## Work task
From the line containing "(* ===== verification/DomainSet.v ===== *)" down to the line containing "Domain patterns are" in the records below, reproduce every line exactly, ends included, and omit all others.

## Given data
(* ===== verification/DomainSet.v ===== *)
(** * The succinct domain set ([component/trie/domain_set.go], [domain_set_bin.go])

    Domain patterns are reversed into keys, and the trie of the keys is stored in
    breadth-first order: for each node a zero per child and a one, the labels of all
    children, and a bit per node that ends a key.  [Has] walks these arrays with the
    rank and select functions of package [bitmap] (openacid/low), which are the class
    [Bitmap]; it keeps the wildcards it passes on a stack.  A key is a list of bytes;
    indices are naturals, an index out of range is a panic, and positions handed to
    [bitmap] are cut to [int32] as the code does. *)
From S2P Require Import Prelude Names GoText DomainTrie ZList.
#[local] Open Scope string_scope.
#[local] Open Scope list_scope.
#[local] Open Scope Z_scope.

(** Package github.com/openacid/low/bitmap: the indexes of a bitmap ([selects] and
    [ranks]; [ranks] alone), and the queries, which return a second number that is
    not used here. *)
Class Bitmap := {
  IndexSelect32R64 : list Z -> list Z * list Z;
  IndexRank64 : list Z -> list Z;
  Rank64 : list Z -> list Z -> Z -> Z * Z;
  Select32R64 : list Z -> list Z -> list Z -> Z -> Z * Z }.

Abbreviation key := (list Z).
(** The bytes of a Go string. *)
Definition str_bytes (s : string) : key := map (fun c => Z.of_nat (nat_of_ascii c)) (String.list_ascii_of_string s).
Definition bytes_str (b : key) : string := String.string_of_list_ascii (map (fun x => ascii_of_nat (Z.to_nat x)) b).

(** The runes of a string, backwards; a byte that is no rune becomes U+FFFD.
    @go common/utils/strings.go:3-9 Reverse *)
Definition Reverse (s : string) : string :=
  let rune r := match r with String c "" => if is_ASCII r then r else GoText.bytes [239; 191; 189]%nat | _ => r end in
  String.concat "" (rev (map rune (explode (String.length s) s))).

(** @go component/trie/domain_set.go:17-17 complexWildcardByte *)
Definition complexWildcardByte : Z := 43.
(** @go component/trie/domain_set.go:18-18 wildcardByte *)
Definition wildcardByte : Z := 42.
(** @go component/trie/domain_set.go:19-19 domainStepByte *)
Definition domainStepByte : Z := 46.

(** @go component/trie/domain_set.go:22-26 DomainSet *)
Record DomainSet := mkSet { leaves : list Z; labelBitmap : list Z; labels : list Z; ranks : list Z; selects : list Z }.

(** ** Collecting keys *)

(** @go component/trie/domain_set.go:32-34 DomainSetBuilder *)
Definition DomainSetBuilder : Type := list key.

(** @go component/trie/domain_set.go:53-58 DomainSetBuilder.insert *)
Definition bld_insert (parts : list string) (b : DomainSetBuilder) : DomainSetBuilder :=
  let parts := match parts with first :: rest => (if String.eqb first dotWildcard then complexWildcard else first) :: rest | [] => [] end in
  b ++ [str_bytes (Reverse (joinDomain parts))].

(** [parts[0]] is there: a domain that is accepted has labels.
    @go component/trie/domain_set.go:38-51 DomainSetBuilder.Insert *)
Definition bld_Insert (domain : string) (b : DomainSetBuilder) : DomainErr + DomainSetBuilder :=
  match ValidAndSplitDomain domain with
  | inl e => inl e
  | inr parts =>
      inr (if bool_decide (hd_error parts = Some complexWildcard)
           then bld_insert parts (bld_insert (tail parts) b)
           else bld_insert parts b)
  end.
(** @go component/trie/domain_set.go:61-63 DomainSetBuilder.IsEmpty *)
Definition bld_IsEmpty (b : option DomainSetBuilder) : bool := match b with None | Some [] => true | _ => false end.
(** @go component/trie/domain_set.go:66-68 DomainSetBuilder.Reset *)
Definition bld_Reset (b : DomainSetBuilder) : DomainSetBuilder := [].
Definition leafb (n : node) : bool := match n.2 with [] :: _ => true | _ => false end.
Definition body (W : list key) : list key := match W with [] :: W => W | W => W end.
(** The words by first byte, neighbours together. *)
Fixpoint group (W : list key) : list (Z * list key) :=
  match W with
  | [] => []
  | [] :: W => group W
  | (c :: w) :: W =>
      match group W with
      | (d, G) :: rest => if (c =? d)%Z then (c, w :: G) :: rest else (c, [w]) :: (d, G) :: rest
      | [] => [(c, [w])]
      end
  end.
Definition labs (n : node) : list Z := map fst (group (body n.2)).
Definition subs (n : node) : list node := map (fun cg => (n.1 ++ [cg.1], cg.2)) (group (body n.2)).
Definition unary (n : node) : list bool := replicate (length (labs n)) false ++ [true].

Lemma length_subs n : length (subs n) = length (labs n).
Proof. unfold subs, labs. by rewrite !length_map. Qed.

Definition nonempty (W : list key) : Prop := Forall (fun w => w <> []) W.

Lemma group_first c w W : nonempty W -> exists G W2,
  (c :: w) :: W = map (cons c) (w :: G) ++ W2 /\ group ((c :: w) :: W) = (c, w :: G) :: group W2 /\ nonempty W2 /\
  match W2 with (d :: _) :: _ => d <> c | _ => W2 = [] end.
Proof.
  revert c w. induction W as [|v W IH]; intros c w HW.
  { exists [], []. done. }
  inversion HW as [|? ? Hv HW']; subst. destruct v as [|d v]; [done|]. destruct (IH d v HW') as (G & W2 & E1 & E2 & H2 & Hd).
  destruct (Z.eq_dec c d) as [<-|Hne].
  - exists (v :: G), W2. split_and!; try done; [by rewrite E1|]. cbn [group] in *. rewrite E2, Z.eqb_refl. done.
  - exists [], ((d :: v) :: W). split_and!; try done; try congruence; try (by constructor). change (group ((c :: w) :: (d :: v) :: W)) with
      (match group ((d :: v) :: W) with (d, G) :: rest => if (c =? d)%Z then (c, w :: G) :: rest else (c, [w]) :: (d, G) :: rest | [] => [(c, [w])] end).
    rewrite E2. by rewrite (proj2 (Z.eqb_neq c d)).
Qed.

...

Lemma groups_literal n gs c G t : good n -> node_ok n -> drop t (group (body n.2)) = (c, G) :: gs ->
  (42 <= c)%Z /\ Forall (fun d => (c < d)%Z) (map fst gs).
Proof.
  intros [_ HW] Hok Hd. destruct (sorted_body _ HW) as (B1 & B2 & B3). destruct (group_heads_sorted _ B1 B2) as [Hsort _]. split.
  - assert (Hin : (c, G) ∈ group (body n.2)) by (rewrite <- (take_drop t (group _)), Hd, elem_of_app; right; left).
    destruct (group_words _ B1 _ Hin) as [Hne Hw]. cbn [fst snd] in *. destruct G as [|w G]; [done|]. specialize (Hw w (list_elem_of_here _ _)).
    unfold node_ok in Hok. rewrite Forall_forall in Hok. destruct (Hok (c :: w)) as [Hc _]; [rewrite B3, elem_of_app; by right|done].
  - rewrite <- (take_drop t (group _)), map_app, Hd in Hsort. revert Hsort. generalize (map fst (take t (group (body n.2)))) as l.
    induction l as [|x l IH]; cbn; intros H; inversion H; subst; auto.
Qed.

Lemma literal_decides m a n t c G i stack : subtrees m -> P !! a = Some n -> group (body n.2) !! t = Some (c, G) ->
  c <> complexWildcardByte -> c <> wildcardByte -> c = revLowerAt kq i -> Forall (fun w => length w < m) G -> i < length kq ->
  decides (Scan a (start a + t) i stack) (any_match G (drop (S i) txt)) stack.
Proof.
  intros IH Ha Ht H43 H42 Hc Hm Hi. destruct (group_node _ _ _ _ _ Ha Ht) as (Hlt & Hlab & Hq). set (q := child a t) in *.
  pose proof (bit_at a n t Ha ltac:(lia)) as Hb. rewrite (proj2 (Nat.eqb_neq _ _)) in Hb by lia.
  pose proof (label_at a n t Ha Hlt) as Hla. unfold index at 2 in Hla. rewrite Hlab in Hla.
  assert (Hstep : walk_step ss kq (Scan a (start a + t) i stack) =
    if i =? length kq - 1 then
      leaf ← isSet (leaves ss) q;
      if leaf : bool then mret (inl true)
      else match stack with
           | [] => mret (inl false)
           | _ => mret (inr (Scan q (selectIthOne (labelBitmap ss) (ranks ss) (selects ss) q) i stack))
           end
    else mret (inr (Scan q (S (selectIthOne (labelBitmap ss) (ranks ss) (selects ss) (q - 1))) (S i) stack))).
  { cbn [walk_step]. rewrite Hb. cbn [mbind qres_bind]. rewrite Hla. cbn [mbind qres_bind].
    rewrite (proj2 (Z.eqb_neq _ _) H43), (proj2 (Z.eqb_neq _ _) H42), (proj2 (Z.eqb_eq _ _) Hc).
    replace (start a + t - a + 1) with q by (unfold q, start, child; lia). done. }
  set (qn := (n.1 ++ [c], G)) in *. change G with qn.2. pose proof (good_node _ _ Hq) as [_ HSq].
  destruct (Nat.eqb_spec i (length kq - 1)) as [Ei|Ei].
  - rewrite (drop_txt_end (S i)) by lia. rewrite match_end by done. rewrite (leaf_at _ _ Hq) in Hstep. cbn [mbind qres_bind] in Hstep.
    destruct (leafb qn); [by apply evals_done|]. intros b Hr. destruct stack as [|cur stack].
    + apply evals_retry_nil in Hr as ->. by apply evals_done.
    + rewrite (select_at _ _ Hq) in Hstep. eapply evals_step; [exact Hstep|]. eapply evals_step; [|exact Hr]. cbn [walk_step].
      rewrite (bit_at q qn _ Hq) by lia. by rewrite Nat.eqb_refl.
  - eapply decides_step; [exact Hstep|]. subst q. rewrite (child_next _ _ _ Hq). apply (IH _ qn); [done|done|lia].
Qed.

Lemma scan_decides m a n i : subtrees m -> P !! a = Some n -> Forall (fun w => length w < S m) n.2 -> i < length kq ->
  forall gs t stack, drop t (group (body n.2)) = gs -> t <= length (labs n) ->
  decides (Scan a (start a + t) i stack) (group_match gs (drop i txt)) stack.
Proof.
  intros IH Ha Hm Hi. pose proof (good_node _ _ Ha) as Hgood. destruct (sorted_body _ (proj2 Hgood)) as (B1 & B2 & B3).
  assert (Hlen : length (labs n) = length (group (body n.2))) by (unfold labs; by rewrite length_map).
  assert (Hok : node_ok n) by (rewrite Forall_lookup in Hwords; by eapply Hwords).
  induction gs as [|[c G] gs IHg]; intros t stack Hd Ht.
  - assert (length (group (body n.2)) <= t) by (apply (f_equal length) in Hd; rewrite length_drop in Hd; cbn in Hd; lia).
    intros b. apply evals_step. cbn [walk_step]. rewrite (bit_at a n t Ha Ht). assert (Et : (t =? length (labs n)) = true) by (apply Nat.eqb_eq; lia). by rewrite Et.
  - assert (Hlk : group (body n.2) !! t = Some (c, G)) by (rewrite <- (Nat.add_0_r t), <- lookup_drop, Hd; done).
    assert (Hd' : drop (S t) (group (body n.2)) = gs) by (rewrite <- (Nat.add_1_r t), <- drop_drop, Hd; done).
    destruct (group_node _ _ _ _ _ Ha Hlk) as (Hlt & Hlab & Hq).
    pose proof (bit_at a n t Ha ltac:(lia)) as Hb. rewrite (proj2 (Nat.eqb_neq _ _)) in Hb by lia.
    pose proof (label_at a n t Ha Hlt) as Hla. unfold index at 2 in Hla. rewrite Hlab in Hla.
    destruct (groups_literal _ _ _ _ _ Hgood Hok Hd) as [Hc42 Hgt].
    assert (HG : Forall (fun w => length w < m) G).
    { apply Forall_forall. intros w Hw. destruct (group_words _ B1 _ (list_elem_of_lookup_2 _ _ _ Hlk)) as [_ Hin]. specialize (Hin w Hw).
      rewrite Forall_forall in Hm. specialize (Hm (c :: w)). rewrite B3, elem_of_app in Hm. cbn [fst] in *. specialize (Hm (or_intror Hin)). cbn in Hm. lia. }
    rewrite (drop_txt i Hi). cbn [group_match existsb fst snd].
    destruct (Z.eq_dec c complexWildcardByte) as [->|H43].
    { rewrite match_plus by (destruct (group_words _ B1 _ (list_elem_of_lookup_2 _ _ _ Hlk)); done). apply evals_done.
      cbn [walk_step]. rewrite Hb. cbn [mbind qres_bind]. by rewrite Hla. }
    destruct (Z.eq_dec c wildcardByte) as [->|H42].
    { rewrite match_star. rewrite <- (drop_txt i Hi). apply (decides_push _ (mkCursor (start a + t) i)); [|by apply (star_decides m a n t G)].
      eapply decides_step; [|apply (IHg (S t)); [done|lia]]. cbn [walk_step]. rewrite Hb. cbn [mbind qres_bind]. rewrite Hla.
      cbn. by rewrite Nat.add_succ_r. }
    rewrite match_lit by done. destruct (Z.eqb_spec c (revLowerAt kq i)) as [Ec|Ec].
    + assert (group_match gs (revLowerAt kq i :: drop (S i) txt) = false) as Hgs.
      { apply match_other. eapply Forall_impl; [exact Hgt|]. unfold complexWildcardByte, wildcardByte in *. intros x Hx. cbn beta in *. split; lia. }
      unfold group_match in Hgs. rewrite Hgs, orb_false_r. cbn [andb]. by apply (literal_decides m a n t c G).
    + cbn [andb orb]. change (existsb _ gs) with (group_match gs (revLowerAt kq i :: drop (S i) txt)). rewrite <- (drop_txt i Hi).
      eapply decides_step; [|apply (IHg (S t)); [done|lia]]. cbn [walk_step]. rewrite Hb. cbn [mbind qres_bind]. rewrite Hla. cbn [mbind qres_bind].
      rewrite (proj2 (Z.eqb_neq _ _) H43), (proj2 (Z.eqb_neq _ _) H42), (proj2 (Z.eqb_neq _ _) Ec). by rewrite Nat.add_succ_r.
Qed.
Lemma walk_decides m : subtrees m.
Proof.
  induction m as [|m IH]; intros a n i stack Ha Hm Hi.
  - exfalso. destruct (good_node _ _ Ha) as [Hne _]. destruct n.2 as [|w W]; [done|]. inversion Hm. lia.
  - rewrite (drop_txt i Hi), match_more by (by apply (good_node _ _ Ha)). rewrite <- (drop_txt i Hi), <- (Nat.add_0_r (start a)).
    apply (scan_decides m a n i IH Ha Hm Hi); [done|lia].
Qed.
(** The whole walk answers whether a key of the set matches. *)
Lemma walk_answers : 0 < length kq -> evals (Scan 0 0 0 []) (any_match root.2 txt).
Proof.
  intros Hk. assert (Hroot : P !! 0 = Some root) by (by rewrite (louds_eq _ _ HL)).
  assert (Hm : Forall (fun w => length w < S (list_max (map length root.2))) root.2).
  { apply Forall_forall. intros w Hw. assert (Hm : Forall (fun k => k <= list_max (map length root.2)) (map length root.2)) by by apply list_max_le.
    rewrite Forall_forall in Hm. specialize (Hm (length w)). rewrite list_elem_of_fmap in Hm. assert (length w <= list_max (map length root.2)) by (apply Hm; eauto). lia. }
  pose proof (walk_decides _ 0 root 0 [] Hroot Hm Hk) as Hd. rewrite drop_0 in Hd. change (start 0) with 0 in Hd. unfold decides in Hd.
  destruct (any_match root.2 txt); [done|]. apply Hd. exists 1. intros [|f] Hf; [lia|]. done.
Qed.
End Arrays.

* * *

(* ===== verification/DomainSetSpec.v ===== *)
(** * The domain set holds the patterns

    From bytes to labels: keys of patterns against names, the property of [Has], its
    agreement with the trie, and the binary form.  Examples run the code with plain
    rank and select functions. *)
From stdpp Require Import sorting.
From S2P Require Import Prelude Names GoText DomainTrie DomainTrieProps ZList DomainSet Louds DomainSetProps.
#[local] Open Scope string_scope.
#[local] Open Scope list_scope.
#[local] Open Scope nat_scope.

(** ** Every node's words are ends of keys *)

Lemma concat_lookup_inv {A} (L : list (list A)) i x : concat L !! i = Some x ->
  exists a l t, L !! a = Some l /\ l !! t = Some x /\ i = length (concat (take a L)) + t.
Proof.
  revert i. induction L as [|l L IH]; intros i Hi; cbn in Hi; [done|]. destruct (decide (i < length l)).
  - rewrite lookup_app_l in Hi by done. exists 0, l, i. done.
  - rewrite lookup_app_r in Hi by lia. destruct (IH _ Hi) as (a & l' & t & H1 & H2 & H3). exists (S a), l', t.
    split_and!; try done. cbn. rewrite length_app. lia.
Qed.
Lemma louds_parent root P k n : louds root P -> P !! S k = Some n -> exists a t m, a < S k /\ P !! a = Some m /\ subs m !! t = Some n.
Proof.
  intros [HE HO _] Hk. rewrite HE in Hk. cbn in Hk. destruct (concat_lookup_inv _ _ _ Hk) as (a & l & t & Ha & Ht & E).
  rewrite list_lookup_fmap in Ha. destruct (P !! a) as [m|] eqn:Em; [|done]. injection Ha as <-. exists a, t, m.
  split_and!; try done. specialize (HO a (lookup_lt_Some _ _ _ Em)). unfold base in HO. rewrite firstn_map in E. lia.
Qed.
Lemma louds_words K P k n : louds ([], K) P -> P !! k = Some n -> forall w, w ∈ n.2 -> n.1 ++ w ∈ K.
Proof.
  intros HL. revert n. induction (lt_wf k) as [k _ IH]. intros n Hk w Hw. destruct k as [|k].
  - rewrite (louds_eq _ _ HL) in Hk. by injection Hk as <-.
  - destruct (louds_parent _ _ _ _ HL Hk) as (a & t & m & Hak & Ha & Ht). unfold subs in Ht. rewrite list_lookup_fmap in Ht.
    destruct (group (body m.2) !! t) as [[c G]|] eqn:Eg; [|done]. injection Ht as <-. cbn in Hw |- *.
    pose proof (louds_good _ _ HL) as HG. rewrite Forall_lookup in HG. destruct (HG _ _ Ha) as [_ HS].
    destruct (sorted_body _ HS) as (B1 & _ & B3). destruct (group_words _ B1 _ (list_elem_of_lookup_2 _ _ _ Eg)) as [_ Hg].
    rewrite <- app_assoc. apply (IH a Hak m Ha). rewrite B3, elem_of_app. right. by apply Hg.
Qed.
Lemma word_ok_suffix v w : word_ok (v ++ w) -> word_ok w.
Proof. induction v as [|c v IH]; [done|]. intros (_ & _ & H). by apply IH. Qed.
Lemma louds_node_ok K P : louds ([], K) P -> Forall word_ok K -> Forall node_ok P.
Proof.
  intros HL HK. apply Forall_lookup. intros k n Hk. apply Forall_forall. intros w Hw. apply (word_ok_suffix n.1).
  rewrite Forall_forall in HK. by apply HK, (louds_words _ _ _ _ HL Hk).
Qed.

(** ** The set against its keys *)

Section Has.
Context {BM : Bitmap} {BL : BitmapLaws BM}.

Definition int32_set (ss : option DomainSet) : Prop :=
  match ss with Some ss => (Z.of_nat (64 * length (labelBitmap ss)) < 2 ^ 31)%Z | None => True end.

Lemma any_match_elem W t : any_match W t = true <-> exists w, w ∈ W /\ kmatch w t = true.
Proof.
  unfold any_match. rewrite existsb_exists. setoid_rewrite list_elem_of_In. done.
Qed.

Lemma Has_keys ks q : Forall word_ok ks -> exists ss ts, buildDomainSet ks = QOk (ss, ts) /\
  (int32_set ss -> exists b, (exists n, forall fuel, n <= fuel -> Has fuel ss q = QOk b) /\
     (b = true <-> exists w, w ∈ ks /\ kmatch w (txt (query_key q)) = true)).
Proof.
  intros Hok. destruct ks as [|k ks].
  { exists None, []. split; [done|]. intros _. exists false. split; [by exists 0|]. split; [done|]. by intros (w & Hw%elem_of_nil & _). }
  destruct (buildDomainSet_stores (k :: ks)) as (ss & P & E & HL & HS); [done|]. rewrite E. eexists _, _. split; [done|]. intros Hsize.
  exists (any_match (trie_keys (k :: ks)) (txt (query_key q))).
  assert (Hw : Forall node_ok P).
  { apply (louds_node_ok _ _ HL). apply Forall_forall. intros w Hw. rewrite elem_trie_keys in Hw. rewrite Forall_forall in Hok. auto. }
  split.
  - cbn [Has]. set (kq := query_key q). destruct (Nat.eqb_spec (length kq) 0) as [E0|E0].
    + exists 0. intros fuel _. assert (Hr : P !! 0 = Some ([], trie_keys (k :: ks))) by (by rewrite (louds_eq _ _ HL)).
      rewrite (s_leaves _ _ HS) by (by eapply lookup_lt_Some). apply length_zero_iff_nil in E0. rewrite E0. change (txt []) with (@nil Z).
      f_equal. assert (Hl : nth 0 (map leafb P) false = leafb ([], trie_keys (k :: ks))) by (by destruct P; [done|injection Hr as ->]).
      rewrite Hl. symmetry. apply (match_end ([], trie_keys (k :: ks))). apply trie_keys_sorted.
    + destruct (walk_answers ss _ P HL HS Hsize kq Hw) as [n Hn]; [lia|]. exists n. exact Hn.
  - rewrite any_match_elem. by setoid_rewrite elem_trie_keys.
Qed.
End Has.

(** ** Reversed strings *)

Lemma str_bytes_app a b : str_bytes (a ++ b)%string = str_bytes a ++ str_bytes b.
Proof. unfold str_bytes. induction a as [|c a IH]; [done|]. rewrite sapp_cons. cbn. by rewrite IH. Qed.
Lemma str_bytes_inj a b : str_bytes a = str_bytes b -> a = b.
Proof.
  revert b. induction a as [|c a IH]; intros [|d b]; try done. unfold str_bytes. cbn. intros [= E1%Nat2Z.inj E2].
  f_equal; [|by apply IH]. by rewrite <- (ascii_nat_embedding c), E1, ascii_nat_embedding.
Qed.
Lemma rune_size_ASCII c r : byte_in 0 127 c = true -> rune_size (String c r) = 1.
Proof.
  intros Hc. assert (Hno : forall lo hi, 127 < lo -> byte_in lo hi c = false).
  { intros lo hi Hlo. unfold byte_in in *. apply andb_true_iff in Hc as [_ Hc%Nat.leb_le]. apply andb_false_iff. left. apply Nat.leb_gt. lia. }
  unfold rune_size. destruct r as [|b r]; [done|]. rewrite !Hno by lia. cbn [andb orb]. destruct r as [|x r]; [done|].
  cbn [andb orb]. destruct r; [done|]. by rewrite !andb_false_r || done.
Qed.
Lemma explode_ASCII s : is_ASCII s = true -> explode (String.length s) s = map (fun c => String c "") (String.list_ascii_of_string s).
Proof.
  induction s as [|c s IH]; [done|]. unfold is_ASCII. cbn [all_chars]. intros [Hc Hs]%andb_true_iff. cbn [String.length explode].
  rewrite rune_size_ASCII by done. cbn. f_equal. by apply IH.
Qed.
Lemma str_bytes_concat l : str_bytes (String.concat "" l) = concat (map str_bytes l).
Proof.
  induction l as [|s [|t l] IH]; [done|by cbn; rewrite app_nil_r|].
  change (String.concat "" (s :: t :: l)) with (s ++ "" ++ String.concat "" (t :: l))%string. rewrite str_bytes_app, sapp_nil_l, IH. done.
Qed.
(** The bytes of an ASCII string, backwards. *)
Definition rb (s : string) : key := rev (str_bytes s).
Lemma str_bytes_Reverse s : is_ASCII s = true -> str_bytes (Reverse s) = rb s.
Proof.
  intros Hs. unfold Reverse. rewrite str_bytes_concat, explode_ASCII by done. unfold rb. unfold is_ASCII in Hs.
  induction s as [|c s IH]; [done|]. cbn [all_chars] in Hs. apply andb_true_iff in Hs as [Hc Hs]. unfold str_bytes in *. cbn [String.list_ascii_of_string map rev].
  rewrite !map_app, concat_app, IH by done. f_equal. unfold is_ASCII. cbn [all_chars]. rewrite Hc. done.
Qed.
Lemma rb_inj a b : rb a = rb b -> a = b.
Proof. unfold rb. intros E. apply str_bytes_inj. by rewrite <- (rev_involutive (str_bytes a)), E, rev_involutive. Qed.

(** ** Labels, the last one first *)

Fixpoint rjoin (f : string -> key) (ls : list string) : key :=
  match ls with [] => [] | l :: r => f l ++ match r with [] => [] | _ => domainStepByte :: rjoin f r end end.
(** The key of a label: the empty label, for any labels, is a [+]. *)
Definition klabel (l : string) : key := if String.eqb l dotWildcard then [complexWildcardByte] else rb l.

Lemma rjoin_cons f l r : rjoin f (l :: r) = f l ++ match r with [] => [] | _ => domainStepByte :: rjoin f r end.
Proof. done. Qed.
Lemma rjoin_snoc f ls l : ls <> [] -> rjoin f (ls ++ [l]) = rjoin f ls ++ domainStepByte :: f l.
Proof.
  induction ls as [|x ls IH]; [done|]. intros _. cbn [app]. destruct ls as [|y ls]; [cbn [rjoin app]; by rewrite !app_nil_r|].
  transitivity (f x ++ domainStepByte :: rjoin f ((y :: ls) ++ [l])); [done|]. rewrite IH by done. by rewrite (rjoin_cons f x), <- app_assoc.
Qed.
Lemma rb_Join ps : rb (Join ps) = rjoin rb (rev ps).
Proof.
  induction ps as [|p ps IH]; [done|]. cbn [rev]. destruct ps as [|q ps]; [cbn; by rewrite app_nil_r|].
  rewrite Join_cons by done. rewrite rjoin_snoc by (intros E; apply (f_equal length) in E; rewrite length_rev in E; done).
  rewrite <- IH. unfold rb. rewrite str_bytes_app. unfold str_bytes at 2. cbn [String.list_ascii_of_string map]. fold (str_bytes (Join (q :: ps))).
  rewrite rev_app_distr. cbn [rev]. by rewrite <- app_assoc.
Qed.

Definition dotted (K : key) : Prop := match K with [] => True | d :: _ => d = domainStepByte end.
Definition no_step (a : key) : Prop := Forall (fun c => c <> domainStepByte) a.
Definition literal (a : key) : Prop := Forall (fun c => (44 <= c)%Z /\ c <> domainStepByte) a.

## Solution to the problem
(* ===== verification/DomainSet.v ===== *)
(** * The succinct domain set ([component/trie/domain_set.go], [domain_set_bin.go])

    Domain patterns are reversed into keys, and the trie of the keys is stored in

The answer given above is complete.